Belichick credited his club's medical and strength/conditioning staffs for keeping his players in optimal physical shape for this latest playoff run, which resulted in another Super Bowl title. Though he didn't mention them all by name, Belichick clearly was referring in his comments not only to Whalen, but also strength and conditioning coach Moses Cabrera, Cabrera's first-year assistant, Deron Mayo, assistant athletic trainer and director of rehabilitation Joe Van Allen, assistant trainer Daryl Nelson, assistant trainer and physical therapist Michael Akinbola, team dietitian Ted Harper, and the many doctors and medical professionals who roam the sidelines at Gillette Stadium and accompany the team on the road for games throughout the year.

"Yeah, I mean, they all work hard," added Belichick. "It's a combination of a lot of things. Training is like anything – it helps to have a good plan, it helps to follow the plan, and the players have worked extremely hard. You've got to go out there and work at it, day after day, week after week, month after month, in some cases, year after year, and that's how you improve.

"So, the players have worked really hard as a total team with a lot of consistency. I think the work that, as you mentioned, the other people in those [staffing] areas have done has been good, but it's a combination of a lot of people working together and doing a good job."

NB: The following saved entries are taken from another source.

Lemma compare_never_raises (s : session) (choice1 choice2 : nat) (e : error) :
  compare s choice1 choice2 <> Raised e.
Proof.
  unfold compare, prepare, load.
  destruct (df_current s) as [cur|]; [|discriminate].
  destruct (df_previous s) as [prev|]; [|discriminate].
  cbv beta iota delta [bind]. unfold with_month.
  destruct (col "admission_date" (concat prev cur)).
  - cbv beta iota delta [fst snd]. destruct (_ <? 2)%nat; discriminate.
  - destruct (col "death_date" (concat prev cur)); [|discriminate].
    cbv beta iota delta [fst snd]. destruct (_ <? 2)%nat; discriminate.
Qed.

Lemma prepare_labels_length (s : session) (df : frame) (labels : list string) :
  prepare s = Shown (df, labels) -> List.length labels = nrows df.
Proof.
  unfold prepare, load.
  destruct (df_current s) as [cur|]; [|discriminate].
  destruct (df_previous s) as [prev|]; [|discriminate].
  cbv beta iota delta [bind]. unfold with_month.
  destruct (col "admission_date" (concat prev cur)).
  - intros H. injection H as <- <-. unfold index. now rewrite length_map, length_seq.
  - destruct (col "death_date" (concat prev cur)); [|discriminate].
    intros H. injection H as <- <-. unfold index. now rewrite length_map, length_seq.
Qed.

Lemma is_death_length (df : frame) : List.length (is_death df) = nrows df.
Proof. unfold is_death, index. now rewrite length_map, length_seq. Qed.

(** The months offered for comparison are the month labels of the
    records. *)
Lemma months_of_labels (labels : list string) (m : string) :
  In m (months_of labels) <-> In m labels.
Proof. unfold months_of. now rewrite In_sorted, In_unique. Qed.

(** The rate [mortality_stats] reports: deaths over admissions times 100,
    rounded to 2 decimals, and 0 when there is no admission. *)
Lemma mortality_stats_rate (sub_df : list bool) :
  mortality_rate (mortality_stats sub_df) =
  match total_adm (mortality_stats sub_df) with
  | O => 0%Q
  | _ => round2 (inject_Z (Z.of_nat (total_dead (mortality_stats sub_df)))
                 / inject_Z (Z.of_nat (total_adm (mortality_stats sub_df))) * 100)
  end.
Proof. unfold mortality_stats. simpl. now destruct (List.length sub_df). Qed.

(** The comparison page, on the month texts of the records.  It never
    dies on an exception.  When the records carry fewer than two distinct
    month texts the page stops on the notice that two months are needed,
    before any rate is computed.  When they carry two, it shows, for the
    two months picked, the admissions, the deaths and the rate of each,
    and the difference of the second rate and the first. *)
Lemma month_comparison (s : session) (choice1 choice2 : nat) :
  (forall e, compare s choice1 choice2 <> Raised e) /\
  forall df labels,
  prepare s = Shown (df, labels) ->
  ((forall a b, In a labels -> In b labels -> a = b) ->
   compare s choice1 choice2 = Stopped NeedTwoMonths) /\
  ((exists a b, In a labels /\ In b labels /\ a <> b) ->
   exists cmp,
     compare s choice1 choice2 = Shown cmp /\
     month1 cmp = nth choice1 (months_of labels) EmptyString /\
     month2 cmp = nth choice2 (months_of labels) EmptyString /\
     stats1 cmp = mortality_stats (month_rows labels (is_death df) (month1 cmp)) /\
     stats2 cmp = mortality_stats (month_rows labels (is_death df) (month2 cmp)) /\
     total_adm (stats1 cmp)
     = List.length (filter (fun l => String.eqb l (month1 cmp)) labels) /\
     total_adm (stats2 cmp)
     = List.length (filter (fun l => String.eqb l (month2 cmp)) labels) /\
     ((choice1 < List.length (months_of labels))%nat -> In (month1 cmp) labels) /\
     ((choice2 < List.length (months_of labels))%nat -> In (month2 cmp) labels) /\
     diff cmp = (mortality_rate (stats2 cmp) - mortality_rate (stats1 cmp))%Q).
Proof.
  split; [intros e; apply compare_never_raises|].
  intros df labels Hp.
  unfold compare. rewrite Hp. cbv beta iota delta [bind fst snd].
  assert (L : List.length labels = List.length (is_death df)).
  { rewrite is_death_length. eapply prepare_labels_length; eauto. }
  split.
  - intros Hall.
    assert (N : (List.length (months_of labels) < 2)%nat).
    { unfold months_of. rewrite length_sorted. now apply unique_all_equal. }
    destruct (Nat.ltb_spec (List.length (months_of labels)) 2); [reflexivity | lia].
  - intros (a & b & Ha & Hb & Hab).
    assert (N : (2 <= List.length (months_of labels))%nat).
    { unfold months_of. rewrite length_sorted. now apply (unique_two _ a b). }
    destruct (Nat.ltb_spec (List.length (months_of labels)) 2); [lia|].
    eexists. split; [reflexivity|]. cbn [month1 month2 stats1 stats2 diff].
    repeat split;
      try (intros Hc; apply months_of_labels; now apply nth_In);
      unfold mortality_stats, month_rows; cbn [total_adm];
      now apply mask_filter_length.
Qed.
(** ** The second coherence scorer past its guards *)

Lemma coherence_v2_general (s : option string) nums violations major :
  let techniques := V2.extract_techniques s in
  let tactics := V2.get_tactic_sequence techniques in
  (3 <= length techniques)%nat ->
  V2.tactic_nums tactics = Ok nums ->
  (2 <= length nums)%nat ->
  V2.count_violations 0 0 nums = (violations, major) ->
  V2.score_logical_coherence s =
    Ok (structure_adjust tactics techniques
          (V2.violation_score major
             (round53 (inject_Z violations
                       / inject_Z (Z.of_nat (length nums) - 1))))).
Proof.
  cbv zeta. intros Hlen Hnums Hn Hcount.
  unfold V2.score_logical_coherence. cbv zeta.
  replace (Z.of_nat (length (V2.extract_techniques s)) <? 3) with false
    by (symmetry; apply Z.ltb_ge; lia).
  rewrite (bool_decide_eq_false_2 (V2.extract_techniques s = []))
    by (intros E; rewrite E in Hlen; simpl in Hlen; lia).
  pose proof (traverse_length _ _ _ Hnums) as Hl.
  rewrite (bool_decide_eq_false_2 (V2.get_tactic_sequence _ = []))
    by (intros E; rewrite E in Hl; simpl in Hl; lia).
  cbv [orb]. rewrite Hnums. cbv [mbind result_bind]. rewrite Hcount.
  unfold truediv.
  replace (Z.of_nat (length nums) - 1 =? 0) with false
    by (symmetry; apply Z.eqb_neq; lia).
  reflexivity.
Qed.

Lemma structure_adjust_le tactics techniques band :
  1 <= band -> structure_adjust tactics techniques band <= band + 1.
Proof. intros H. unfold structure_adjust. repeat case_match; lia. Qed.

Lemma violation_score_v2_major major ratio :
  1 <= major ->
  2 <= V2.violation_score major ratio <= 4 /\
  (2 <= major -> V2.violation_score major ratio <= 3) /\
  (3 <= major -> V2.violation_score major ratio <= 2).
Proof.
  intros H. unfold V2.violation_score. rewrite Z.geb_leb.
  destruct (Z.leb_spec 3 major); [lia|].
  destruct (Z.eqb_spec major 2); [lia|].
  destruct (Z.eqb_spec major 1); lia.
Qed.

(** X9: in the second script a single backward jump of more than five
    positions caps the score at 5, two cap it at 4, three or more at 3,
    whatever the rest of the sequence looks like. *)
Theorem major_violations_cap_v2 (s : option string) nums violations major :
  let techniques := V2.extract_techniques s in
  let tactics := V2.get_tactic_sequence techniques in
  (3 <= length techniques)%nat ->
  V2.tactic_nums tactics = Ok nums ->
  V2.count_violations 0 0 nums = (violations, major) ->
  1 <= major ->
  exists n, V2.score_logical_coherence s = Ok n /\ n <= 5 /\
            (2 <= major -> n <= 4) /\ (3 <= major -> n <= 3).
Proof.
  cbv zeta. intros Hlen Hnums Hcount Hm.
  pose proof (count_violations_v2_major _ _ _ _ _ Hcount) as Hb.
  rewrite (coherence_v2_general s nums violations major) by (done || lia).
  eexists. split; [reflexivity|].
  match goal with |- context [V2.violation_score major ?r] =>
    pose proof (violation_score_v2_major major r Hm) as (Hv & Hv2 & Hv3);
    pose proof (structure_adjust_le
                  (V2.get_tactic_sequence (V2.extract_techniques s))
                  (V2.extract_techniques s)
                  (V2.violation_score major r))
  end.
  lia.
Qed.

When safety Patrick Chung suffered a broken right arm during Super Bowl LIII, he was attended to immediately on the field by Whalen and the medical staff. Though he needed to be escorted to the locker room for further observation, Chung later managed to return to the sideline and watch the remainder of the game with his teammates. He underwent surgery several days later and is working with the team's staff to get back in playing shape sometime later this year.

During Super Bowl LIII in Atlanta last month, Gronkowski also suffered what he dubbed a quadriceps muscle injury in one of his legs after absorbing a hard hit from two Rams defenders. The problem later required "special treatment," according to NFL Network, but after he limped to the sideline, Gronkowski consulted briefly with the medical staff before continuing to play in the game without missing a snap.

"Yeah, it tightened up. Adrenaline was flowing throughout the game. It's the Super Bowl. I've had those quad shots about four times now. Probably won't be able to walk that good tomorrow," he acknowledged with a smile immediately afterward, "but it's all good because we're the Super Bowl champs."

And even though it's now the offseason, when most players are far away from Foxborough, the medical and training staff remains available to those players who need to utilize the facilities at Gillette Stadium for rehabilitation purposes, so they can work toward getting back on the field in 2019.